Post by aiwetir » March 17th, 2018, 10:27 pm

Webfoot wrote:How are you producing these contour lines? Could the process be scaled to large areas? I ask because it would be nice to have high resolution contour lines in OSM products, like those available from https://www.openandromaps.org/ which I use for primary navigation.
I built these in QGIS, a gis application (which is free btw). I too have been searching for about 3 years for a high quality topos. I thought MapBox was the OSM solution, but they stopped updating regularly and I see stuff getting close to 6 months old in MapBox now. I'm taking a web mapping course next term and will be inquiring about methods to do this, starting small and seeing if I can slowly scale up without breaking the web server bank.

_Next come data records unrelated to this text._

(** What a successful acceptance by [v] did: recorded it, or settled the pool. *)
Definition accepted_by (v : Address) (id : u64) cx w w' : Prop :=
  exists o p pos,
    settlement_of w id = Some o /\ pool_of w id = Some p /\ p_is_closed p = false /\
    map_get v (positions_of w id) = Some pos /\ authorized cx v = true /\
    ~ v ∈ es_accepted o /\ positions_of w' id = positions_of w id /\
    let sum := es_accepted_bps o + pos_share_bps pos in
    (sum < 10000 /\ pool_of w' id = Some p /\
       settlement_of w' id = Some (with_accepted sum (es_accepted o ++ [v]) o) /\
       (forall t x, tok_bal w' t x = tok_bal w t x) \/
     10000 <= sum /\ settlement_of w' id = None /\
       pool_of w' id = Some (with_is_closed true (with_repaid_amount (es_amount o) p)) /\
       distributed id (p_token p) (es_amount o) cx w w').

Lemma accept_effect v id cx w w' :
  reachable w -> accept_early_settlement v id cx w = Ret tt w' -> accepted_by v id cx w w'.
Proof.
  unfold accepted_by. intros Hr H. pose proof (fp_wf_reachable _ Hr) as Hwf.
  pose proof (shares_of_wf _ id Hwf) as Hs. pose proof (wf_offer _ Hwf id) as Hoff.
  change (exec (CAcceptSettlement v id) cx w = Ret tt w') in H.
  unfold settlement_of, pool_of, positions_of in *. run_call H; guards; subst;
    do 3 eexists; cbv zeta; (split_and!; [done|done|done|done|done|done|by store_simpl|]).
  - right. cbn in Hif. split_and!; [lia|by store_simpl|by store_simpl|].
    intros t' x'. bal_simpl.
    match goal with HR : nft_set_repaid _ _ _ _ _ = Ret _ _ |- _ =>
      destruct (keeps_tokens _ _ _ _ HR) as [-> _] end.
    match goal with Hd : distribute_yield _ _ _ _ _ _ = Ret ?u _ |- _ =>
      destruct u; rename Hd into HD end.
    apply distribute_effect in HD.
    + rewrite HD. unfold positions_of. store_simpl. cbn [p_token with_is_closed with_repaid_amount].
      rewrite ?tok_dec_put, ?tok_dec_wset. by bal_simpl.
    + edestruct Hoff as (q & _ & [_ _ ? _ _]); [done|]. done.
    + unfold positions_of. by store_simpl.
  - left. cbn in Hif. split_and!; [lia|done|by store_simpl|]. intros. by bal_simpl.
Qed.

(** The storage after a sale. *)
Lemma buy_effect b id s cx w w' :
  buy_position b id s cx w = Ret tt w' ->
  exists o pos,
    pget (st_get w) (DataKey.SaleOffer id s) = Some o /\ authorized cx b = true /\
    map_get s (positions_of w id) = Some pos /\
    map_get b (positions_of w' id) =
      Some (mkPosition b id (pos_contributed pos) (pos_share_bps pos) (pos_yield_claimed pos)) /\
    pool_of w' id = pool_of w id /\ settlement_of w' id = settlement_of w id /\
    0 <= so_price o /\
    (forall t x, tok_bal w' t x =
       if (t =? so_token o)%N then moved b s x (so_price o) (tok_bal w t x) else tok_bal w t x).
Proof.
  intros H. change (exec (CBuyPosition b id s) cx w = Ret tt w') in H.
  unfold pool_of, positions_of, settlement_of. run_call H. guards. learn_transfers.
  do 2 eexists. cbn [from_option Datatypes.id].
  split_and!; [done|done|done|by rewrite map_get_set_eq|by store_simpl|by store_simpl|lia|].
  intros. by bal_simpl.
Qed.

(** What a default pays out. *)
Lemma default_pays a id t cx w w' :
  reachable w -> mark_default a id t cx w = Ret tt w' ->
  exists p, pool_of w id = Some p /\ pool_of w' id = Some p /\
    (distributed id t (p_repaid_amount p) cx w w' \/ forall t' x, tok_bal w' t' x = tok_bal w t' x).
Proof.
  intros Hr H. pose proof (fp_wf_reachable _ Hr) as Hwf.
  pose proof (shares_of_wf _ id Hwf) as Hs. pose proof (wf_pool _ Hwf id) as Hp.
  change (exec (CMarkDefault a id t) cx w = Ret tt w') in H. unfold pool_of in *.
  run_call H; (eexists; split_and!; [done|by store_simpl|]);
    match goal with _ : distribute_yield _ _ _ _ _ _ = _ |- _ => left | _ => right end;
    intros t' x'; bal_simpl.
  all: repeat match goal with
    | H : rr_try_record_default _ _ _ _ _ = Ret _ _ |- _ =>
        destruct (keeps_tokens _ _ _ _ H) as [-> _]; clear H
    | H : nft_set_defaulted _ _ _ _ _ = Ret _ _ |- _ =>
        destruct (keeps_tokens _ _ _ _ H) as [HB _]; clear H; bal_simpl; rewrite ?HB; clear HB
    end; bal_simpl; try done.
  all: match goal with Hd : distribute_yield _ _ _ _ _ _ = Ret ?u _ |- _ =>
    destruct u; apply distribute_effect in Hd; [apply Hd| |done] end.
  all: match goal with Ep : pget _ _ = Some _ |- _ => destruct (Hp _ Ep); lia end.
Qed.

(** The escrow of an early settlement: in, and out again. *)
Lemma propose_pays s id n cx w w' :
  propose_early_settlement s id n cx w = Ret tt w' ->
  exists p, pool_of w id = Some p /\ authorized cx s = true /\ 0 <= n /\
    forall t x, tok_bal w' t x =
      if (t =? p_token p)%N then moved s (cx_self cx) x n (tok_bal w t x) else tok_bal w t x.
Proof.
  intros H. change (exec (CProposeSettlement s id n) cx w = Ret tt w') in H. unfold pool_of.
  run_call H. learn_transfers. eexists. split_and!; [done|done|lia|]. intros. by bal_simpl.
Qed.

Lemma cancel_pays s id cx w w' :
  cancel_early_settlement s id cx w = Ret tt w' ->
  exists o p nft inv, settlement_of w id = Some o /\ pool_of w id = Some p /\
    authorized cx s = true /\ nft_get_invoice nft id cx w = Ret inv w /\ inv_sme inv = s /\
    forall t x, tok_bal w' t x =
      if (t =? p_token p)%N then moved (cx_self cx) s x (es_amount o) (tok_bal w t x)
      else tok_bal w t x.
Proof.
  intros H. change (exec (CCancelSettlement s id) cx w = Ret tt w') in H.
  unfold pool_of, settlement_of. run_call H. learn_transfers.
  do 4 eexists. split_and!; [done|done|done|done| |].
  - apply N.eqb_eq. by destruct (_ =? _)%N.
  - intros. by bal_simpl.
Qed.

(** C23: Accepting an early settlement: the acceptor authorized it, holds a position,
    had not accepted yet and the pool is open. Below 100% of accepted shares only the
    acceptance is recorded; from 100% on the pool closes with the offered amount as
    its repayment, the offer disappears, and the amount is paid out to the positions
    in the pool's token. *)
Theorem accept_settlement_correct v id cx w w' :
  reachable w -> accept_early_settlement v id cx w = Ret tt w' ->
  exists o p pos,
    settlement_of w id = Some o /\ pool_of w id = Some p /\ p_is_closed p = false /\
    map_get v (positions_of w id) = Some pos /\ authorized cx v = true /\
    ~ v ∈ es_accepted o /\ positions_of w' id = positions_of w id /\
    let sum := es_accepted_bps o + pos_share_bps pos in
    (sum < 10000 /\ pool_of w' id = Some p /\
       settlement_of w' id = Some (with_accepted sum (es_accepted o ++ [v]) o) /\
       (forall t x, tok_bal w' t x = tok_bal w t x) \/
     10000 <= sum /\ settlement_of w' id = None /\
       pool_of w' id = Some (with_is_closed true (with_repaid_amount (es_amount o) p)) /\
       distributed id (p_token p) (es_amount o) cx w w').
Proof. apply accept_effect. Qed.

It's one of the reasons I went back to school, there are so many ways to have good maps now, but no one has quite put it all together yet in the way I envision it 'should' be (good topography, frequent OSM data updates, vector graphics, local storage, storage for personal geospatial data). That product is probably a lifetime of work to produce, but maybe if I can do it small scale, someone can scale it up for me or buy my ideas.

But specifically it probably is quite scalable, it uses gdal and a simple command

Code: Select all

gdal_contour -i 10.0 input.tiff output.shp
.

You would then have to convert the shp file into something the server could deliver and the device could read.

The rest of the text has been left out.